┌─ Working data

(** An uninitialised [usb_stdreq_t]: [get_descriptor] sets all of it. *)
Definition stdreq_uninit : usb_stdreq_t := MkStdReq 0 0 0 0 0 0.

Definition tc_get_descriptor (host : usb_host_t) (num : Z) (w : world)
  : outcome (Z * usb_host_t * world) :=
  let '(desc, w') := w_malloc_next w in
  '(result, host') ← stdreq_get_descriptor host num desc stdreq_uninit;
  Ok (result, host', if host_op_eqb (host_op host) HostIdle then w' else w).

Module GetDesc.

Definition tc_getdesc_init (host : usb_host_t) (st : getdesc_state_t) (w : world)
  : tc_result getdesc_state_t :=
  '(result, host, w) ← tc_get_descriptor host 0x0301 w;
  if result <? 0 then Ok (-1, host, SendSETUP, w_stop 2 w) else Ok (0, host, SendSETUP, w).

Definition tc_getdesc_step (host : usb_host_t) (st : getdesc_state_t) (w : world)
  : tc_result getdesc_state_t :=
  match getdesc_phase host st with
  | Some m => '(host, st) ← m; Ok (0, host, st, w)
  | None =>
      match st with
      | RecvACK1 =>
          let host := host_next host <| host_op := HostIdle |> in
          Ok (1, host, DescDone, w_show (host_xfer host) w)
      | _ => Ok (1, host, st, w)
      end
  end.

End GetDesc.

(** ** tc_getconf.c *)

Module GetConf.

(** The fields [buf] and [len] are set but never used. *)
Record getconf_state_t : Type := MkGetConf { gc_step : getdesc_state_t; gc_stage : Z }.

Definition tc_getconf_init (host : usb_host_t) (st : getconf_state_t) (w : world)
  : tc_result getconf_state_t :=
  let st := MkGetConf SendSETUP (gc_stage st) in
  if gc_stage st =? 3 then Ok (1, host, st, w)
  else
    '(result, host) ← (if gc_stage st =? 0 then stdreq_get_desc_device host
                       else if gc_stage st =? 1 then stdreq_get_desc_config host 9
                       else if gc_stage st =? 2 then stdreq_get_desc_config host 39
                       else Undef (* [result] is not initialised *));
    if result <? 0 then Ok (result, host, st, w_stop 2 w) else Ok (0, host, st, w).

Definition tc_getconf_step (host : usb_host_t) (st : getconf_state_t) (w : world)
  : tc_result getconf_state_t :=
  match getdesc_phase host (gc_step st) with
  | Some m => '(host, s) ← m; Ok (0, host, MkGetConf s (gc_stage st), w)
  | None =>
      match gc_step st with
      | RecvACK1 =>
          let host := host_next host <| host_op := HostIdle |> in
          let w := w_show (host_xfer host) w in
          let st := MkGetConf RecvACK1 (u8 (gc_stage st + 1)) in
          if gc_stage st <? 3 then
            '(_, host, st, w) ← tc_getconf_init host st w;
            Ok (0, host, st, w)
          else Ok (1, host, MkGetConf DescDone (gc_stage st), w)
      | _ => Ok (1, host, st, w)
      end
  end.

End GetConf.

(** ** tc_getstrs.c *)

Module GetStrs.

Record getstrs_state_t : Type := MkGetStrs { gs_step : getdesc_state_t; gs_stage : Z }.

Definition tc_getstrs_init (host : usb_host_t) (st : getstrs_state_t) (w : world)
  : tc_result getstrs_state_t :=
  let st := MkGetStrs SendSETUP (gs_stage st) in
  if gs_stage st =? 5 then Ok (1, host, st, w)
  else
    '(result, host, w) ←
      (if (0 <=? gs_stage st) && (gs_stage st <=? 3)
       then tc_get_descriptor host (0x0300 + gs_stage st) w
       else if gs_stage st =? 4 then
         '(result, host) ← stdreq_get_status host; Ok (result, host, w)
       else Undef (* [result] is not initialised *));
    if result <? 0 then Ok (result, host, st, w_stop 2 w) else Ok (0, host, st, w).

Definition tc_getstrs_step (host : usb_host_t) (st : getstrs_state_t) (w : world)
  : tc_result getstrs_state_t :=
  match getdesc_phase host (gs_step st) with
  | Some m => '(host, s) ← m; Ok (0, host, MkGetStrs s (gs_stage st), w)
  | None =>
      match gs_step st with
      | RecvACK1 =>
          let host := host_next host <| host_op := HostIdle |> in
          let w := w_show (host_xfer host) w in
          let st := MkGetStrs RecvACK1 (u8 (gs_stage st + 1)) in
          if gs_stage st <? 5 then
            '(_, host, st, w) ← tc_getstrs_init host st w;
            Ok (0, host, st, w)
          else Ok (1, host, MkGetStrs DescDone (gs_stage st), w)
      | _ => Ok (1, host, st, w)
      end
  end.

End GetStrs.

(** ** tc_setaddr.c and tc_setconf.c *)

Module SetAddr.

Inductive setaddr_stage_t : Type :=
| SendSETUP | SendDATA0 | RecvACK0 | SendIN | RecvDATA1 | SendACK | AddrDone.

Record setaddr_state_t : Type := MkSetAddr { sa_stage : setaddr_stage_t; sa_addr : Z }.

Definition tc_setaddr_init (host : usb_host_t) (st : setaddr_state_t) (w : world)
  : tc_result setaddr_state_t :=
  let st := MkSetAddr SendSETUP (sa_addr st) in
  '(result, host) ← stdreq_set_address host (sa_addr st);
  if result <? 0 then Ok (-1, host, st, w_stop 2 w) else Ok (0, host, st, w).

Definition tc_setaddr_step (host : usb_host_t) (st : setaddr_state_t) (w : world)
  : tc_result setaddr_state_t :=
  let goto s := MkSetAddr s (sa_addr st) in
  match sa_stage st with
  | SendSETUP => host ← host_seq0 host SIG0; Ok (0, host_next host, goto SendDATA0, w)
  | SendDATA0 => Ok (0, host_next host, goto RecvACK0, w)
  | RecvACK0 =>
      Ok (0, host_next (host <| host_addr := sa_addr st |>
                             <| host_xfer := host_xfer host <| address := sa_addr st |> |>),
          goto SendIN, w)
  | SendIN => host ← host_seq0 host SIG1; Ok (0, host_next host, goto RecvDATA1, w)
  | RecvDATA1 => Ok (0, host_next host, goto SendACK, w)
  | SendACK => Ok (1, host_next host <| host_op := HostIdle |>, goto AddrDone, w)
  | AddrDone => Ok (1, host, st, w)
  end.

(** [test_setaddr]: [None] is the NULL for an address of more than 7 bits. *)
Definition test_setaddr (addr : Z) : option setaddr_state_t :=
  if negb (Z.land addr 0x7F =? addr) then None else Some (MkSetAddr SendSETUP addr).

End SetAddr.

Module SetConf.

Inductive set_stage_t : Type :=
| SendSETUP | SendDATA0 | RecvACK0 | SendIN | RecvDATA1 | SendACK | SetDone.

Record setconf_t : Type := MkSetConf { sc_stage : set_stage_t; sc_conf : Z }.

Definition tc_setconf_init (host : usb_host_t) (st : setconf_t) (w : world) : tc_result setconf_t :=
  let st := MkSetConf SendSETUP (sc_conf st) in
  '(result, host) ← stdreq_set_config host (sc_conf st);
  if result <? 0 then Ok (-1, host, st, w_stop 2 w) else Ok (0, host, st, w).

Definition tc_setconf_step (host : usb_host_t) (st : setconf_t) (w : world) : tc_result setconf_t :=
  let goto s := MkSetConf s (sc_conf st) in
  match sc_stage st with
  | SendSETUP => host ← host_seq0 host SIG0; Ok (0, host_next host, goto SendDATA0, w)
  | SendDATA0 => Ok (0, host_next host, goto RecvACK0, w)
  | RecvACK0 => Ok (0, host_next host, goto SendIN, w)
  | SendIN => host ← host_seq0 host SIG1; Ok (0, host_next host, goto RecvDATA1, w)
  | RecvDATA1 => Ok (0, host_next host, goto SendACK, w)
  | SendACK => Ok (1, host_next host <| host_op := HostIdle |>, goto SetDone, w)
  | SetDone => Ok (1, host, st, w)
  end.

Definition test_setconf (conf : Z) : option setconf_t :=
  if negb (conf =? 0x01) then None else Some (MkSetConf SendSETUP conf).

End SetConf.

(** ** tc_waitsof.c *)

Module WaitSof.

Inductive waitsof_state_t : Type := WaitIdle | WaitDone.

Definition tc_waitsof_init (host : usb_host_t) (st : waitsof_state_t) (w : world)
  : tc_result waitsof_state_t := Ok (0, host <| host_step := 0 |>, WaitIdle, w).

Definition tc_waitsof_step (host : usb_host_t) (st : waitsof_state_t) (w : world)
  : tc_result waitsof_state_t := Ok (1, host, WaitDone, w).

End WaitSof.

(** ** tc_restarts.c: it drives the bus values in [host->prev] *)

Module Restarts.

Definition TSTART_TICKS : Z := 61800.
Definition LINK_IDLE_TICKS : Z := 1.

Inductive restart_stage_t : Type :=
| ErrReset | PowerOff | RefClock | TStart | LinkIdle | RXCMD | Restarted | Completed.

Record restart_t : Type := MkRestart { re_stage : restart_stage_t; re_ticks : Z }.

Definition data_is_idle (bus : ulpi_bus_t) : bool := (data_a bus =? 0x00) && (data_b bus =? 0x00).
Definition phy_is_driving (bus : ulpi_bus_t) : bool := (rst_n bus =? SIG1) && (dir bus =? SIG1).
Definition link_is_idle (bus : ulpi_bus_t) : bool :=
  (rst_n bus =? SIG1) && (dir bus =? SIG0) && (nxt bus =? SIG0) && (stp bus =? SIG0) &&
  data_is_idle bus.

Definition tc_restarts_init (host : usb_host_t) (st : restart_t) (w : world)
  : tc_result restart_t := Ok (0, host, MkRestart PowerOff 0, w).

(** [ticks] is an [int] that stops at [TSTART_TICKS]; it does not overflow. *)
Definition tc_restarts_step (host : usb_host_t) (por : restart_t) (w : world)
  : tc_result restart_t :=
  let bus := host_prev host in
  let ticks := re_ticks por in
  match re_stage por with
  | ErrReset => Ok (-1, host, por, w)
  | PowerOff =>
      if rst_n bus =? SIG0 then Ok (0, host, MkRestart RefClock ticks, w) else Ok (0, host, por, w)
  | RefClock =>
      if rst_n bus =? SIG1 then
        Ok (0, host <| host_prev := bus <| dir := SIG1 |> <| nxt := SIG0 |> <| data_a := 0x00 |>
                                        <| data_b := 0x00 |> |>, MkRestart TStart 0, w)
      else if negb (rst_n bus =? SIG0) then Ok (-1, host, MkRestart ErrReset ticks, w_stop 3 w)
      else Ok (0, host, MkRestart RefClock (ticks + 1), w)
  | TStart =>
      if phy_is_driving bus && data_is_idle bus then
        let ticks := ticks + 1 in
        if (TSTART_TICKS <=? ticks) && (stp bus =? SIG0)
        then Ok (0, host <| host_prev := phy_bus_release bus |>, MkRestart LinkIdle 0, w)
        else Ok (0, host, MkRestart TStart ticks, w)
      else Ok (-1, host, por, w_stop 3 w)
  | LinkIdle =>
      if link_is_idle bus then
        let ticks := ticks + 1 in
        if LINK_IDLE_TICKS <=? ticks
        then Ok (0, host <| host_prev := bus <| dir := SIG1 |> |>, MkRestart RXCMD 0, w)
        else Ok (0, host, MkRestart LinkIdle ticks, w)
      else Ok (0, host, por, w)
  | RXCMD => Ok (0, host, MkRestart Restarted 0, w)
  | Restarted => Ok (0, host <| host_prev := phy_bus_release bus |>, MkRestart Completed 0, w)
  | Completed => Ok (1, host, por, w)
  end.

End Restarts.

(** ** [testcase_t]: the data of a test with its [init] and [step] pointers *)

Inductive testcase_t : Type :=
| TestGetDesc (st : getdesc_state_t)
| TestSetAddr (st : SetAddr.setaddr_state_t)
| TestGetConf (st : GetConf.getconf_state_t)
| TestSetConf (st : SetConf.setconf_t)
| TestGetStrs (st : GetStrs.getstrs_state_t)
| TestWaitSof (st : WaitSof.waitsof_state_t)
| TestBulkOut (st : BulkOut.bulkout_state_t)
| TestBulkIn (st : BulkIn.bulkin_state_t)
| TestDdr3Out (st : Ddr3Out.ddr3out_state_t)
| TestDdr3In (st : Ddr3In.ddr3in_state_t)
| TestParity (st : Parity.parity_state_t)
| TestRestarts (st : Restarts.restart_t).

└─

About this task
Your answer should hold every line of the entries that contains the string "SetDone".

Answer
| SendSETUP | SendDATA0 | RecvACK0 | SendIN | RecvDATA1 | SendACK | SetDone.
  | SendACK => Ok (1, host_next host <| host_op := HostIdle |>, goto SetDone, w)
  | SetDone => Ok (1, host, st, w)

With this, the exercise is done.